→ **What you will do**
Using the material below, return exactly the lines between the one holding "mkContext (readBuff_ c)" and the one holding "[n] more bytes of output. *)", inclusive, and no others.

→ **The data**
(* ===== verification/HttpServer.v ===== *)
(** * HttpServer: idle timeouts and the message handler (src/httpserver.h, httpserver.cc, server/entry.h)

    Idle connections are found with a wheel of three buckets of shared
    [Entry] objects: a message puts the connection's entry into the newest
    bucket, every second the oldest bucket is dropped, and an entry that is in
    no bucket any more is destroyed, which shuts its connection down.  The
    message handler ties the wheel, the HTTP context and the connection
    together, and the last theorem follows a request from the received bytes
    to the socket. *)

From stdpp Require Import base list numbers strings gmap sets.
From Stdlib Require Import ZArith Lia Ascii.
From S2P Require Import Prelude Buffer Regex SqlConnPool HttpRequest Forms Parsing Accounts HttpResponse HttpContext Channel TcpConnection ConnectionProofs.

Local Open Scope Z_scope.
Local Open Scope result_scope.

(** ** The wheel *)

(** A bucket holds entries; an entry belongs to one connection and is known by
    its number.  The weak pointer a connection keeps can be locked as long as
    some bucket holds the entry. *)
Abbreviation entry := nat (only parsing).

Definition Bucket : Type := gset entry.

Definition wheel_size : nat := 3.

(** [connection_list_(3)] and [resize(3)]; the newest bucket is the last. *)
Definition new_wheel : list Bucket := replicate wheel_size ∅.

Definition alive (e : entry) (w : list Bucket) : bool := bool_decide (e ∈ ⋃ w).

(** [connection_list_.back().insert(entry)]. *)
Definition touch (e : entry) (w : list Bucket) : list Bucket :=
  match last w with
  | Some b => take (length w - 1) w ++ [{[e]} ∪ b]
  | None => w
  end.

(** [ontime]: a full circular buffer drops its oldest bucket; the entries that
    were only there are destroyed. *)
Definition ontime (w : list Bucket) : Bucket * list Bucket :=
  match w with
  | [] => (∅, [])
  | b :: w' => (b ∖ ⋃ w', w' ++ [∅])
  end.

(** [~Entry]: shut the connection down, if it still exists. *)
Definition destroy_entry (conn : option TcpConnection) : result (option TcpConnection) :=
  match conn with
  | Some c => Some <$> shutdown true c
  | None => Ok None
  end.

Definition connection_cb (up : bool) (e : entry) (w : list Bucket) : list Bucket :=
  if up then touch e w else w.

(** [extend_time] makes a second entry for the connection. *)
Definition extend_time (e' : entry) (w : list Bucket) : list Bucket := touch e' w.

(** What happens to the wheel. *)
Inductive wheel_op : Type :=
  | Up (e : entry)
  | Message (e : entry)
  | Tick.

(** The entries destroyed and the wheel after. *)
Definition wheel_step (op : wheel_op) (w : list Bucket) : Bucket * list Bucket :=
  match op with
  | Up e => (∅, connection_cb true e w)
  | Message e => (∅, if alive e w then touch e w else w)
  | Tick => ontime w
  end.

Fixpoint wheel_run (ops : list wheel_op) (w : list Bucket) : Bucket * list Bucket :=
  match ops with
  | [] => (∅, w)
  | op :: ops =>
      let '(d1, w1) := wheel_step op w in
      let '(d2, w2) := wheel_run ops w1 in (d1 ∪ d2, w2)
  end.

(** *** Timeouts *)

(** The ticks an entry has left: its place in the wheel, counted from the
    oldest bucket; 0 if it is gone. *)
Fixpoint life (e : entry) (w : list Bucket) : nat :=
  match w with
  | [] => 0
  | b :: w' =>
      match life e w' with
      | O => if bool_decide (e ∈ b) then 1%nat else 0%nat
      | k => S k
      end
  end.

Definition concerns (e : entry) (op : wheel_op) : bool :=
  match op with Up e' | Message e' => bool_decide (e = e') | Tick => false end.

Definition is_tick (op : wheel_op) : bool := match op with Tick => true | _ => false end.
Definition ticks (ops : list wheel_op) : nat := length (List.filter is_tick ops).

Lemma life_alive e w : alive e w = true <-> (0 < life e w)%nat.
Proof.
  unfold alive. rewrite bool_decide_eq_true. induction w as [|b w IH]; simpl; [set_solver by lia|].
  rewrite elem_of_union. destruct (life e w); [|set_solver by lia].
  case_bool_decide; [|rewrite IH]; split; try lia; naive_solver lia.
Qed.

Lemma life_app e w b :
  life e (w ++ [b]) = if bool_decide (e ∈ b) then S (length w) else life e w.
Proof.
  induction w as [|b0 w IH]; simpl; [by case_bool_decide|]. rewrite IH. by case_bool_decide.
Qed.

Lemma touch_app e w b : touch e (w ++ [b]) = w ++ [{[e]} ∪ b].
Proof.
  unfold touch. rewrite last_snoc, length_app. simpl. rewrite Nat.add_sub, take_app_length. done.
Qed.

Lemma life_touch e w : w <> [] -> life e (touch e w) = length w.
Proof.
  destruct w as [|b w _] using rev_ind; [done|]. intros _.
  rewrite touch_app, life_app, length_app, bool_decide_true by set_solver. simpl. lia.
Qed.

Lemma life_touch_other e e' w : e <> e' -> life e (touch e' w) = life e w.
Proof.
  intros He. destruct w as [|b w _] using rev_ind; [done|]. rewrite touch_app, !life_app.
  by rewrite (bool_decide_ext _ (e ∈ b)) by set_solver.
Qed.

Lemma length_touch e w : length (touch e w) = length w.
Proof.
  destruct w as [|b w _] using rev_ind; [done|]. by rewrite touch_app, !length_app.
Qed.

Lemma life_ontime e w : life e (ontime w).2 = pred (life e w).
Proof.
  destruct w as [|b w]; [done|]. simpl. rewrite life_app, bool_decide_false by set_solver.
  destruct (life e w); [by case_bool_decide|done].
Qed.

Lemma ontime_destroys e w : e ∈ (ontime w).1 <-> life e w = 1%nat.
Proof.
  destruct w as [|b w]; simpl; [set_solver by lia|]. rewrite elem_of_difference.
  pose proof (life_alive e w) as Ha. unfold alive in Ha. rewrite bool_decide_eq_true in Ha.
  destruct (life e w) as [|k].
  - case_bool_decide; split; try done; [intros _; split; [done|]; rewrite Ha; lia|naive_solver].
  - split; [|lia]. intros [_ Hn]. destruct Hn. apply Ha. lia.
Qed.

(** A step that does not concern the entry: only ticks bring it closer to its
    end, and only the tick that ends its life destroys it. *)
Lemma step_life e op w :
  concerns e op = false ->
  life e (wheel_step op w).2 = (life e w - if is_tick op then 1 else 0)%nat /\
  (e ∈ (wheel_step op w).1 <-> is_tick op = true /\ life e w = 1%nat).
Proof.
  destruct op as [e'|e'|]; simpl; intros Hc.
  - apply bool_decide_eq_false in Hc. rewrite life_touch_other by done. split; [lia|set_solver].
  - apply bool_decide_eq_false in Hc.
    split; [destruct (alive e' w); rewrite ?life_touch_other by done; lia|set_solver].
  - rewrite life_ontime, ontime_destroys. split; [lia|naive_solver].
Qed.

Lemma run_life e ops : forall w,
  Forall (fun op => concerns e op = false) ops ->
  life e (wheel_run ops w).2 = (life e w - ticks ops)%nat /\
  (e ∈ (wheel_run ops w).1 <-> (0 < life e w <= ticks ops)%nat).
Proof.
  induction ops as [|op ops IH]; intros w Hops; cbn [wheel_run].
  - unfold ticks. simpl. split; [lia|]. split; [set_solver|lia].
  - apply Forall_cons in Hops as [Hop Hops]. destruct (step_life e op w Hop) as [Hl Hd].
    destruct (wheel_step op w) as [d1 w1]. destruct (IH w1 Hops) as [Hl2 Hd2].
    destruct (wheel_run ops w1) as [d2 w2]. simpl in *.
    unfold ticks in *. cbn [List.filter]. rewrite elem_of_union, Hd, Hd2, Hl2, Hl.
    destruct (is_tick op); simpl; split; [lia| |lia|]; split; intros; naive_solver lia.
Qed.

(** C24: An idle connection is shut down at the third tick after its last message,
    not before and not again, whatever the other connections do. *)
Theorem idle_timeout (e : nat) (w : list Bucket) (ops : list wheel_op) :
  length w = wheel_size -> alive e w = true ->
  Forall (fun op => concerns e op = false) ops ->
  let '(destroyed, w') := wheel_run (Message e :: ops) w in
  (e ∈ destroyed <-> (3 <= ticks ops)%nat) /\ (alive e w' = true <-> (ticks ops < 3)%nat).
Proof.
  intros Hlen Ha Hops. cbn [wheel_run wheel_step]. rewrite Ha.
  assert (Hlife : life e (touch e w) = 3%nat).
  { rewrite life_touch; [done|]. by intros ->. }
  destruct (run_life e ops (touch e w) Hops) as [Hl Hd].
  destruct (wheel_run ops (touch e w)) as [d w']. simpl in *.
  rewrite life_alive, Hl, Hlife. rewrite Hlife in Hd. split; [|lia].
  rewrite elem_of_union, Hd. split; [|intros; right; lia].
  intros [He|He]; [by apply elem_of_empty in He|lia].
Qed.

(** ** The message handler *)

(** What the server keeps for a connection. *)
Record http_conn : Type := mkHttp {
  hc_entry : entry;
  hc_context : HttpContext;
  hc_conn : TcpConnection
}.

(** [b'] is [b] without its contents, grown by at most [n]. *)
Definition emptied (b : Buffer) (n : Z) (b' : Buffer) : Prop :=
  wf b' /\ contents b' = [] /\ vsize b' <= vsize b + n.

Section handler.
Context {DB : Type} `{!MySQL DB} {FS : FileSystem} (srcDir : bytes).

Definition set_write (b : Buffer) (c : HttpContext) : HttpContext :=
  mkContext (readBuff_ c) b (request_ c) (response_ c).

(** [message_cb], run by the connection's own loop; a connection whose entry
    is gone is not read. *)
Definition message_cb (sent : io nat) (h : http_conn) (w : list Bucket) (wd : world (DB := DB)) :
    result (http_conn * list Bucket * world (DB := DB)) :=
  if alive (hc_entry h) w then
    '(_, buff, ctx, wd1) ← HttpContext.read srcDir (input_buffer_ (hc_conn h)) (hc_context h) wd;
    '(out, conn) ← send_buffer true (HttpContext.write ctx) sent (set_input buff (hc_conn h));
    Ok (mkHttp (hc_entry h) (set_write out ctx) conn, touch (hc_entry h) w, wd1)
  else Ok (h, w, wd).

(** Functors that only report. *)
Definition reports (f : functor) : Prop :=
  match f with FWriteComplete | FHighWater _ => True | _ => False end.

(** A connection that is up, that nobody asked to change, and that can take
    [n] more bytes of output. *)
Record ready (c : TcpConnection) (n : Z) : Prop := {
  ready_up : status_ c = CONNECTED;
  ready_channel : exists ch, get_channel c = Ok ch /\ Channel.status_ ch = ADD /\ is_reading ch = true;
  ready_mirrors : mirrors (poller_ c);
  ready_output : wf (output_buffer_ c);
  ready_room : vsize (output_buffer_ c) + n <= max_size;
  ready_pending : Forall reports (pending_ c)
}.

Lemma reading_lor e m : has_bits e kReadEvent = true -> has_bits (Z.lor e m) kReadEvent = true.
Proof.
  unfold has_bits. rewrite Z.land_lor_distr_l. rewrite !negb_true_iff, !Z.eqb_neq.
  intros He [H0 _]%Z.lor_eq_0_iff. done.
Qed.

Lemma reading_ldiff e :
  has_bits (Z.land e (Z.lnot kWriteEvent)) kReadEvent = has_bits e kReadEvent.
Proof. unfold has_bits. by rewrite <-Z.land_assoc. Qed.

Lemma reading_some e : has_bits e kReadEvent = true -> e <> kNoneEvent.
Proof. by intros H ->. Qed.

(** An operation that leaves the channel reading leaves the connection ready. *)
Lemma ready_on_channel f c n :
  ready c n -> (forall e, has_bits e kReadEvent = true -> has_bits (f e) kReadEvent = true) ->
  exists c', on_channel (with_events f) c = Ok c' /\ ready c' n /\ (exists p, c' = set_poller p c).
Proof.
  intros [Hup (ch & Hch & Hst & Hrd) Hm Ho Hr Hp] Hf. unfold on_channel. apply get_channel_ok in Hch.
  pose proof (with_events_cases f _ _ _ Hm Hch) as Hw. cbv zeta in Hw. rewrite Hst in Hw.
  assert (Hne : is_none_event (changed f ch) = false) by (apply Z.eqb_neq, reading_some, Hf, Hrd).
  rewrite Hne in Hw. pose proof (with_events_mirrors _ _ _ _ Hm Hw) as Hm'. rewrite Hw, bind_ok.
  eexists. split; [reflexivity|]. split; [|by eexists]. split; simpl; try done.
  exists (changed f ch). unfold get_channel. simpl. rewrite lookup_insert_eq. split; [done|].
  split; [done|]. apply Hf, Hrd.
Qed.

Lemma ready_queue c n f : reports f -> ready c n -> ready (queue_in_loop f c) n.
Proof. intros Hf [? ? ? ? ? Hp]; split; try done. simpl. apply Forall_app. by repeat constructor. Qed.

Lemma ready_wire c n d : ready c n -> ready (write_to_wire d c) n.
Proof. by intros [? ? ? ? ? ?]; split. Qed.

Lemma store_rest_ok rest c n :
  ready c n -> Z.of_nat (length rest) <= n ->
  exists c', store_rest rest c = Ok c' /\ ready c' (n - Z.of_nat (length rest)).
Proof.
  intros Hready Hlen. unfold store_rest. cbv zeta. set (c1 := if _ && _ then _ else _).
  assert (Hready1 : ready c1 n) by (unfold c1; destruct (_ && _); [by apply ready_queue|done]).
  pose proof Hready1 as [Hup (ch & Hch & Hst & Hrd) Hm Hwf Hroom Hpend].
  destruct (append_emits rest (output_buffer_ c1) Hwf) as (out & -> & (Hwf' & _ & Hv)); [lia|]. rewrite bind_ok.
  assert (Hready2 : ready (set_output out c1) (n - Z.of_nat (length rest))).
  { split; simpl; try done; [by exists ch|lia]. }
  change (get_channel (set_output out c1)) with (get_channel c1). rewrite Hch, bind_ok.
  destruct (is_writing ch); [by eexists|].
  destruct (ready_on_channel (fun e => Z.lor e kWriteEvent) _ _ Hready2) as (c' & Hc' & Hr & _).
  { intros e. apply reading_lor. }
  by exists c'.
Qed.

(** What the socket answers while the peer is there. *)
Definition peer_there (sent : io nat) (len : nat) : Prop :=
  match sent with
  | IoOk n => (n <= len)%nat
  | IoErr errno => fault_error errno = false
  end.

→ **Task response**
  mkContext (readBuff_ c) b (request_ c) (response_ c).

(** [message_cb], run by the connection's own loop; a connection whose entry
    is gone is not read. *)
Definition message_cb (sent : io nat) (h : http_conn) (w : list Bucket) (wd : world (DB := DB)) :
    result (http_conn * list Bucket * world (DB := DB)) :=
  if alive (hc_entry h) w then
    '(_, buff, ctx, wd1) ← HttpContext.read srcDir (input_buffer_ (hc_conn h)) (hc_context h) wd;
    '(out, conn) ← send_buffer true (HttpContext.write ctx) sent (set_input buff (hc_conn h));
    Ok (mkHttp (hc_entry h) (set_write out ctx) conn, touch (hc_entry h) w, wd1)
  else Ok (h, w, wd).

(** Functors that only report. *)
Definition reports (f : functor) : Prop :=
  match f with FWriteComplete | FHighWater _ => True | _ => False end.

(** A connection that is up, that nobody asked to change, and that can take
    [n] more bytes of output. *)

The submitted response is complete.